Policy and planning manager Fleur Matthews said the change was being proposed because suction dredging disturbed the river bed, and activities with similar impacts would also need consent under the draft plan.
Gold miner Chris Pritchard did not agree with that assessment, and has helped to set up a GiveALittle page so other hobbyists can support a case against the change. More than $39,000 was raised in three days, which he said would be used to hire a freshwater ecologist and lawyer.
"That's going to have a huge impact on new and existing claims," Pritchard said. "It burdens hobbyists with a lot of red tape, so time and a lot of money."
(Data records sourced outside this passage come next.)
Lemma grows_trans s1 s2 s3 : grows s1 s2 -> grows s2 s3 -> grows s1 s3.
Proof.
  intros H12 H23 sid info H.
  destruct (H12 _ _ H) as (i2 & H2 & E1 & E2 & E3 & E4 & E5).
  destruct (H23 _ _ H2) as (i3 & H3 & F1 & F2 & F3 & F4 & F5).
  exists i3. repeat split; try congruence. by eapply claims_extend_trans.
Qed.

Lemma follows_refl l : reachable l -> follows l l.
Proof. intros H. repeat split; [done|done|apply grows_refl]. Qed.

Lemma follows_trans l1 l2 l3 : follows l1 l2 -> follows l2 l3 -> follows l1 l3.
Proof.
  intros (_ & S12 & G12) (R3 & S23 & G23). repeat split; [done| |].
  - by transitivity (l_url_to_short_id l2).
  - by eapply grows_trans.
Qed.

Lemma known_mono l l' u : follows l l' -> known l u -> known l' u.
Proof.
  intros (_ & Hsub & _) [sid Hu]. exists sid.
  by eapply lookup_weaken.
Qed.

Lemma chunk_step_follows l chunks_info ic :
  reachable l -> chunks_known l chunks_info ->
  let st := chunk_step (l, chunks_info) ic in
  follows l st.1 /\ chunks_known st.1 st.2
  /\ (forall u, In u (chunk_urls [ic]) -> known st.1 u)
  /\ ((forall u, In u (chunk_urls [ic]) -> known l u) -> st.1 = l).
Proof.
  intros Hr Hci st.
  assert (Hr' : reachable st.1) by by apply reach_chunk.
  subst st. destruct ic as [idx chunk]. unfold chunk_step, chunk_urls in *. simpl in *.
  destruct (genai.web chunk) as [w|]; simpl.
  2:{ split; [by apply follows_refl|]. split; [done|]. split; [by intros u []|done]. }
  destruct (l_url_to_short_id l !! genai.uri w) as [sid|] eqn:E; simpl in *.
  - split; [by apply follows_refl|]. split; [|split; [|done]].
    + intros i s. rewrite lookup_insert.
      destruct (decide (Z.of_nat idx = i)) as [_|_]; [|by apply Hci].
      intros [= <-]. by exists (genai.uri w).
    + intros u [<-|[]]. by exists sid.
  - pose proof (reachable_inv _ Hr) as [Hc Hm Hg Hi Hk Hs].
    assert (Hfresh : l_sources l !! mint_id (l_id_counter l) = None).
    { destruct (l_sources l !! mint_id (l_id_counter l)) as [x|] eqn:Ex; [|done]. exfalso.
      destruct (Hk (mint_id (l_id_counter l))) as [u Hu]; [by eexists|].
      apply Hm in Hu as (k & Hk' & Heq). apply mint_id_inj in Heq. lia. }
    split; [|split; [|split]].
    + repeat split; [done| |]; simpl.
      * by apply insert_subseteq.
      * intros s info Hinfo. exists info. rewrite lookup_insert_ne by congruence.
        repeat split; try done. apply claims_extend_refl.
    + intros i s. simpl. rewrite lookup_insert.
      destruct (decide (Z.of_nat idx = i)) as [_|_].
      * intros [= <-]. exists (genai.uri w). by rewrite lookup_insert_eq.
      * intros Hi'. destruct (Hci _ _ Hi') as [u Hu]. exists u.
        rewrite lookup_insert_ne; [done|]. congruence.
    + intros u [<-|[]]. unfold known. simpl. rewrite lookup_insert_eq. by eexists.
    + intros Hall. destruct (Hall (genai.uri w)) as [x Hx]; [by left|]. congruence.
Qed.

Lemma chunks_known_mono l l' chunks_info :
  follows l l' -> chunks_known l chunks_info -> chunks_known l' chunks_info.
Proof.
  intros (_ & Hsub & _) Hci idx sid H. destruct (Hci _ _ H) as [u Hu].
  exists u. by eapply lookup_weaken.
Qed.

Lemma chunk_urls_app a b : chunk_urls (a ++ b) = chunk_urls a ++ chunk_urls b.
Proof. unfold chunk_urls. by rewrite omap_app. Qed.

Lemma chunk_loop_follows ics : forall l chunks_info,
  reachable l -> chunks_known l chunks_info ->
  let st := fold_left chunk_step ics (l, chunks_info) in
  follows l st.1 /\ chunks_known st.1 st.2
  /\ (forall u, In u (chunk_urls ics) -> known st.1 u)
  /\ ((forall u, In u (chunk_urls ics) -> known l u) -> st.1 = l).
Proof.
  induction ics as [|ic ics IH]; intros l chunks_info Hr Hci; cbn [fold_left].
  - split; [by apply follows_refl|]. split; [done|]. split; [by intros u []|done].
  - destruct (chunk_step_follows l chunks_info ic Hr Hci) as (F1 & C1 & K1 & E1).
    destruct (chunk_step (l, chunks_info) ic) as [l1 ci1] eqn:Es. cbn [fst snd] in *.
    destruct (IH l1 ci1 (proj1 F1) C1) as (F2 & C2 & K2 & E2).
    change (ic :: ics) with ([ic] ++ ics). rewrite chunk_urls_app.
    split; [by eapply follows_trans|]. split; [done|]. split.
    + intros u Hu. apply in_app_iff in Hu as [Hu|Hu]; [|by apply K2].
      eapply known_mono; [exact F2|by apply K1].
    + intros Hall.
      assert (l1 = l) as -> by (apply E1; intros u Hu; apply Hall, in_app_iff; by left).
      apply E2. intros u Hu. apply Hall, in_app_iff. by right.
Qed.

End RegistryRuns.

Section SupportFacts.

Lemma add_claims_nil info : add_claims [] info = info.
Proof.
  unfold add_claims, set_supported_claims. destruct info as [a b c d [cs|]]; simpl; [|done].
  by rewrite app_nil_r.
Qed.

Lemma add_claims_app n1 n2 info :
  add_claims n2 (add_claims n1 info) = add_claims (n1 ++ n2) info.
Proof.
  unfold add_claims, set_supported_claims. destruct info as [a b c d [cs|]]; simpl; [|done].
  by rewrite app_assoc.
Qed.

Lemma append_claim_ready sid c srcs info :
  srcs !! sid = Some info -> is_Some (supported_claims info) ->
  append_claim sid c srcs = Ok (<[sid := add_claims [c] info]> srcs).
Proof.
  intros Hinfo [cs Hcs]. unfold append_claim, add_claims. by rewrite Hinfo, Hcs.
Qed.

Lemma claims_ready_insert chunks_info srcs sid new info :
  srcs !! sid = Some info ->
  claims_ready chunks_info srcs ->
  claims_ready chunks_info (<[sid := add_claims new info]> srcs).
Proof.
  intros Hinfo Hr idx s Hs. destruct (Hr _ _ Hs) as (info' & Hi' & Hc').
  rewrite lookup_insert. case_decide as Heq.
  - subst s. rewrite Hinfo in Hi'. injection Hi' as <-.
    eexists. split; [done|]. unfold add_claims.
    destruct Hc' as [cs ->]. simpl. by eexists.
  - by exists info'.
Qed.

Lemma claims_among_cons chunks_info support i idx iis sid :
  claims_among chunks_info support ((i, idx) :: iis) sid
  = if decide (chunks_info !! idx = Some sid)
    then claim_of support i :: claims_among chunks_info support iis sid
    else claims_among chunks_info support iis sid.
Proof.
  unfold claims_among. cbn [omap list_omap fst snd].
  by destruct (decide (chunks_info !! idx = Some sid)).
Qed.

Lemma bind_Ok {A B} (a : A) (f : A -> result B) : (Ok a ≫= f) = f a.
Proof. reflexivity. Qed.

Lemma index_loop_spec chunks_info support iis : forall srcs,
  claims_ready chunks_info srcs ->
  exists srcs',
    for_each (index_step chunks_info support) iis srcs = Ok srcs'
    /\ claims_ready chunks_info srcs'
    /\ forall sid, srcs' !! sid
                   = add_claims (claims_among chunks_info support iis sid) <$> srcs !! sid.
Proof.
  induction iis as [|[i idx] iis IH]; intros srcs Hr.
  - exists srcs. split; [done|]. split; [done|]. intros sid.
    change (claims_among chunks_info support [] sid) with (@nil Claim).
    destruct (srcs !! sid) as [info|]; simpl; [|done]. by rewrite add_claims_nil.
  - cbn [for_each].
    change (index_step chunks_info support srcs (i, idx))
      with (match chunks_info !! idx with
            | Some sid => append_claim sid (claim_of support i) srcs
            | None => Ok srcs
            end).
    destruct (chunks_info !! idx) as [s0|] eqn:E.
    + destruct (Hr _ _ E) as (info & Hinfo & Hcs).
      rewrite (append_claim_ready _ _ _ _ Hinfo Hcs), bind_Ok.
      destruct (IH (<[s0 := add_claims [claim_of support i] info]> srcs))
        as (srcs' & Hrun & Hr' & Hspec); [by apply claims_ready_insert|].
      exists srcs'. split; [done|]. split; [done|]. intros sid.
      rewrite Hspec, lookup_insert, claims_among_cons, E.
      destruct (decide (s0 = sid)) as [->|Hne].
      * rewrite decide_True by done. rewrite Hinfo. simpl.
        by rewrite add_claims_app.
      * rewrite decide_False by congruence. done.
    + rewrite bind_Ok. destruct (IH srcs Hr) as (srcs' & Hrun & Hr' & Hspec).
      exists srcs'. split; [done|]. split; [done|]. intros sid.
      rewrite Hspec, claims_among_cons, E.
      by rewrite decide_False by congruence.
Qed.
Miners had vigorously lobbied for a permitted activity status back in the 1990s, which allowed dredging without needing to sort out an expensive resource consent, he said. Most of the time they were spot mining, not mining the whole river.
"We're not disturbing the whole river system and we're bound by rules ourselves with our mining permits already that we're not allowed to undercut banks and things like that."
But Matthews said suction dredging has significant ecological impacts.
"Including disturbing the habitats of various species within the waterway, it generates suspended fine sediment which basically makes the river cloudy and other impacts on indigenous species.
"Most of them are unlikely to survive a trip through a suction dredge."
She has been speaking with gold mining hobbyists during public drop-in sessions about the draft plan, and said the council was keen to hear from as many people as possible.
"That's the kind of feedback that we're looking for from the community. The land and water regional plan is a significant change for Otago for all water users."
There had already been some good ideas that they would consider as they worked on the plan, she said.
"We do understand that the idea of change can be difficult and challenging for people so we don't take this lightly.
"But the whole point of this process right now is to hear from the community about ways that we can make the plan better and hear about the impact that it might be having."
The draft Land and Water Regional Plan for Otago is open for feedback until the end of 6 November with an online form available on the council's website.